INSTRUCTIONS TO FOLLOW: The answer must consist of every record, printed exactly as it stands.

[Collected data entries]

(** * Axis control loop of the robotic-arm controller GUI

    A shallow embedding of the control core of
    [GUI for Robotic Arm Control.py]: the [PIDController] class, the
    hold-mode toggles of [App], the event handling and command
    dispatch of [App.controller_listener], the telemetry decoding of
    [App.process_gui_queue], and the data side of [GraphWindow] (the
    deques, the pause button and the export); and of the tables and axis
    limits of [Workspace Visualization.py].

    Numbers.  Python [int]s are [Z].  Python [float]s are rationals [Q];
    every float operation that can round is wrapped in a function
    [rnd : Q -> Q] that is left arbitrary, so that a theorem proved for
    every [rnd] does not depend on how binary64 rounds (exact arithmetic
    is [rnd := fun q => q]).  Comparisons, [abs], [min], [max] and [int()]
    are exact on floats and are modelled exactly.  Infinities and NaN are
    outside the model.

    Effects.  [time.time()] is an input of the function that reads it.
    [send_command] appends to the list of strings written to the serial
    port when the port is open.  The messages put on [gui_queue] (labels,
    colours, log lines) are left out.

    Dictionaries.  The dictionaries keyed by the fixed motor and control
    names are total functions on an enumeration; [S1] is not a key of the
    hold-mode dictionaries and its entry there is never read.

    Threads.  The decoding of a telemetry line and an iteration of the
    control loop are modelled as atomic steps on the shared state. *)

From Stdlib Require Import ZArith QArith Qabs Qround Lqa Lia.
From Stdlib Require Import String Ascii List Bool DecimalString.
From Stdlib Require Decimal DecimalPos DecimalZ.
Import ListNotations.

REPLY:
(** * Axis control loop of the robotic-arm controller GUI

    A shallow embedding of the control core of
    [GUI for Robotic Arm Control.py]: the [PIDController] class, the
    hold-mode toggles of [App], the event handling and command
    dispatch of [App.controller_listener], the telemetry decoding of
    [App.process_gui_queue], and the data side of [GraphWindow] (the
    deques, the pause button and the export); and of the tables and axis
    limits of [Workspace Visualization.py].

    Numbers.  Python [int]s are [Z].  Python [float]s are rationals [Q];
    every float operation that can round is wrapped in a function
    [rnd : Q -> Q] that is left arbitrary, so that a theorem proved for
    every [rnd] does not depend on how binary64 rounds (exact arithmetic
    is [rnd := fun q => q]).  Comparisons, [abs], [min], [max] and [int()]
    are exact on floats and are modelled exactly.  Infinities and NaN are
    outside the model.

    Effects.  [time.time()] is an input of the function that reads it.
    [send_command] appends to the list of strings written to the serial
    port when the port is open.  The messages put on [gui_queue] (labels,
    colours, log lines) are left out.

    Dictionaries.  The dictionaries keyed by the fixed motor and control
    names are total functions on an enumeration; [S1] is not a key of the
    hold-mode dictionaries and its entry there is never read.

    Threads.  The decoding of a telemetry line and an iteration of the
    control loop are modelled as atomic steps on the shared state. *)

From Stdlib Require Import ZArith QArith Qabs Qround Lqa Lia.
From Stdlib Require Import String Ascii List Bool DecimalString.
From Stdlib Require Decimal DecimalPos DecimalZ.
Import ListNotations.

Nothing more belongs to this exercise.